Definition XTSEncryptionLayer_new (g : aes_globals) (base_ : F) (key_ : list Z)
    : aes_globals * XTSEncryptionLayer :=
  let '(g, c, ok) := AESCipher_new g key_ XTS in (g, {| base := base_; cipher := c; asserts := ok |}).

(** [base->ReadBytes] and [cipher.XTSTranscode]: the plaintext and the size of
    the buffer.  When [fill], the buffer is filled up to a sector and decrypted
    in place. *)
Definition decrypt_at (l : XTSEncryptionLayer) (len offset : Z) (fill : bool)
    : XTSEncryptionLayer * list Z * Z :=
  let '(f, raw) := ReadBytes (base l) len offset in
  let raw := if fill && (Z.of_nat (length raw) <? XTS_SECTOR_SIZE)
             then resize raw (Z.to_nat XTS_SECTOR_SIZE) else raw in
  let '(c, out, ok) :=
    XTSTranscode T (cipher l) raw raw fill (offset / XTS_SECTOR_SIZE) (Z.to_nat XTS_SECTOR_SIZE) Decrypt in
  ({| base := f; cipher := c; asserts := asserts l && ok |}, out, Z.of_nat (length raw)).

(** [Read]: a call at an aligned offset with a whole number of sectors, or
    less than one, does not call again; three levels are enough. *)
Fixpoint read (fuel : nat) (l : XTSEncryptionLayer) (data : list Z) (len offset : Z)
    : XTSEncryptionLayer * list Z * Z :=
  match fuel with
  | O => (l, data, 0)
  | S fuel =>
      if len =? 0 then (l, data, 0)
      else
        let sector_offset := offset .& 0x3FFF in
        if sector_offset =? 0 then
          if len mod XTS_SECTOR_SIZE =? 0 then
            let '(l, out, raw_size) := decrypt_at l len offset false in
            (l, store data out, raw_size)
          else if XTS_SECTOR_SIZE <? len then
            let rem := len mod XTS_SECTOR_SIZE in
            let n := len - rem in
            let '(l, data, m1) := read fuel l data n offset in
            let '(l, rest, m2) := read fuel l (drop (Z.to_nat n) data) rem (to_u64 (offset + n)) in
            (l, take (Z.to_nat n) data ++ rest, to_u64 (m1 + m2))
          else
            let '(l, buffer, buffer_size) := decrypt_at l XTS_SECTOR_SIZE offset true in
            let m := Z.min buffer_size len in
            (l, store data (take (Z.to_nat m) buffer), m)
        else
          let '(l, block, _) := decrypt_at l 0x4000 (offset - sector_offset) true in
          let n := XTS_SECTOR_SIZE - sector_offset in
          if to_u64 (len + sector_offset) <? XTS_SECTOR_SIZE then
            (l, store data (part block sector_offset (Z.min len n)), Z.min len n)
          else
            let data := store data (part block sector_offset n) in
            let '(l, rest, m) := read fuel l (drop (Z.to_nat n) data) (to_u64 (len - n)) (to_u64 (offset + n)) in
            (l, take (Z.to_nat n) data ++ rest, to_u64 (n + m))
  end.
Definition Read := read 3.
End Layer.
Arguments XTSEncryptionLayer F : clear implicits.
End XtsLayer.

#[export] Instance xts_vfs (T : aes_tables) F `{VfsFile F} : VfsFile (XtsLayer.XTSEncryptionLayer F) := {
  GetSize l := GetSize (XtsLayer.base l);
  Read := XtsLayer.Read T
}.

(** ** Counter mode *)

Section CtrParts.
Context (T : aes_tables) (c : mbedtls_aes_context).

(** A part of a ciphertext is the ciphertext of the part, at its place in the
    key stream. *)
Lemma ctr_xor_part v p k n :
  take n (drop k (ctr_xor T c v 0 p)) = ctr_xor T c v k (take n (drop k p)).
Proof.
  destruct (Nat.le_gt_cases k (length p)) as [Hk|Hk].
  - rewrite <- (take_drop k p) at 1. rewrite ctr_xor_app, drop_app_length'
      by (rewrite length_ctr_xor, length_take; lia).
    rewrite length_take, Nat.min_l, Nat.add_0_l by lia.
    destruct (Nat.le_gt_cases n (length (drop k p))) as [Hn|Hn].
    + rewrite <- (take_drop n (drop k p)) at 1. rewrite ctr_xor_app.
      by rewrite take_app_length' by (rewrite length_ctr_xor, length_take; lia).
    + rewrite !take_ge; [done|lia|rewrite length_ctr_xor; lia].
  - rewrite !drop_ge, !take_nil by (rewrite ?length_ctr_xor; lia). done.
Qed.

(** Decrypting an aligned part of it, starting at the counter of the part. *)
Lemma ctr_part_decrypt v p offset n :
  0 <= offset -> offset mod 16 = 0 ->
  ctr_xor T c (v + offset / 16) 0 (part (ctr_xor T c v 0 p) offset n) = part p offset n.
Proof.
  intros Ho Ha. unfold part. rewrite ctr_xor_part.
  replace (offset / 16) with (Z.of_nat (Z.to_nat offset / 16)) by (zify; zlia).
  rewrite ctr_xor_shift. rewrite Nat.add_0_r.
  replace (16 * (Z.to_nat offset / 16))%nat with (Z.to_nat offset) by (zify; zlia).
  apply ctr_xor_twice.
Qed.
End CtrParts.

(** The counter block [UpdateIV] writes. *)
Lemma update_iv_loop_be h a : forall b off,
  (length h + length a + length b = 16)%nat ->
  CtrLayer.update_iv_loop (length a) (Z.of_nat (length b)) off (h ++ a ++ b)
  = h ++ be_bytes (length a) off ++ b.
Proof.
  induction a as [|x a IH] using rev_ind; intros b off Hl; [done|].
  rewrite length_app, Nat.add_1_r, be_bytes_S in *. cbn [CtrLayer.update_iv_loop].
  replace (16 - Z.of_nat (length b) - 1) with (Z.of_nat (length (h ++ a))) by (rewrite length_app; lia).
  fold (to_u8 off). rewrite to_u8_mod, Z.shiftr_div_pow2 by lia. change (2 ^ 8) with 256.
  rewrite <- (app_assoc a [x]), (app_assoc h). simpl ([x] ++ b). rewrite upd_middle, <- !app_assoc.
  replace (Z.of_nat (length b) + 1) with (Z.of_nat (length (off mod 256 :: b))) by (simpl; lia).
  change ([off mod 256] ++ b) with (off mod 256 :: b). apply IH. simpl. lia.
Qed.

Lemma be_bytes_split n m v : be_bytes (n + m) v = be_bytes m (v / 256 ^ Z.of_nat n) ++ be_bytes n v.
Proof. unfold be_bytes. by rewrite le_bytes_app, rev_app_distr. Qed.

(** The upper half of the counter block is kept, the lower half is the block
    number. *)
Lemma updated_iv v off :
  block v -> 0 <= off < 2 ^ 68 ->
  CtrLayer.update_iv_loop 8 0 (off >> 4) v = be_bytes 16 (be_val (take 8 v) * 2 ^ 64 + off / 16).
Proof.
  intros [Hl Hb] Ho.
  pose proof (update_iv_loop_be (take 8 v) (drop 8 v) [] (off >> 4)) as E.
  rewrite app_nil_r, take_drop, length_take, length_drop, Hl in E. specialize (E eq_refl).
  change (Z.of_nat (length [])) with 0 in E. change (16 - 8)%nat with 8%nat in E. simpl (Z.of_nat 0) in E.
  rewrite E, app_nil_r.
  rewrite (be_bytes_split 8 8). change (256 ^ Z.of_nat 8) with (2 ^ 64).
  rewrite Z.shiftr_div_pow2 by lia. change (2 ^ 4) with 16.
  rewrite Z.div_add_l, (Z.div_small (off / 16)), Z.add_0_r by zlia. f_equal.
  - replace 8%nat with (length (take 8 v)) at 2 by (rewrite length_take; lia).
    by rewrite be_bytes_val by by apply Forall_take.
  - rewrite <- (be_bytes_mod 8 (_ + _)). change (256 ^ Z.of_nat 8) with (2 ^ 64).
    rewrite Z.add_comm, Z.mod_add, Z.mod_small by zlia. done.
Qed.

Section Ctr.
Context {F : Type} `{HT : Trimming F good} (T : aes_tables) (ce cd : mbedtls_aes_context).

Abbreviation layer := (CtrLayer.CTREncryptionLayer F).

WHAT IS REQUIRED
All lines in the entries above that hold the word "asserts" need to be copied.

RESULT
  let '(g, c, ok) := AESCipher_new g key_ XTS in (g, {| base := base_; cipher := c; asserts := ok |}).
  ({| base := f; cipher := c; asserts := asserts l && ok |}, out, Z.of_nat (length raw)).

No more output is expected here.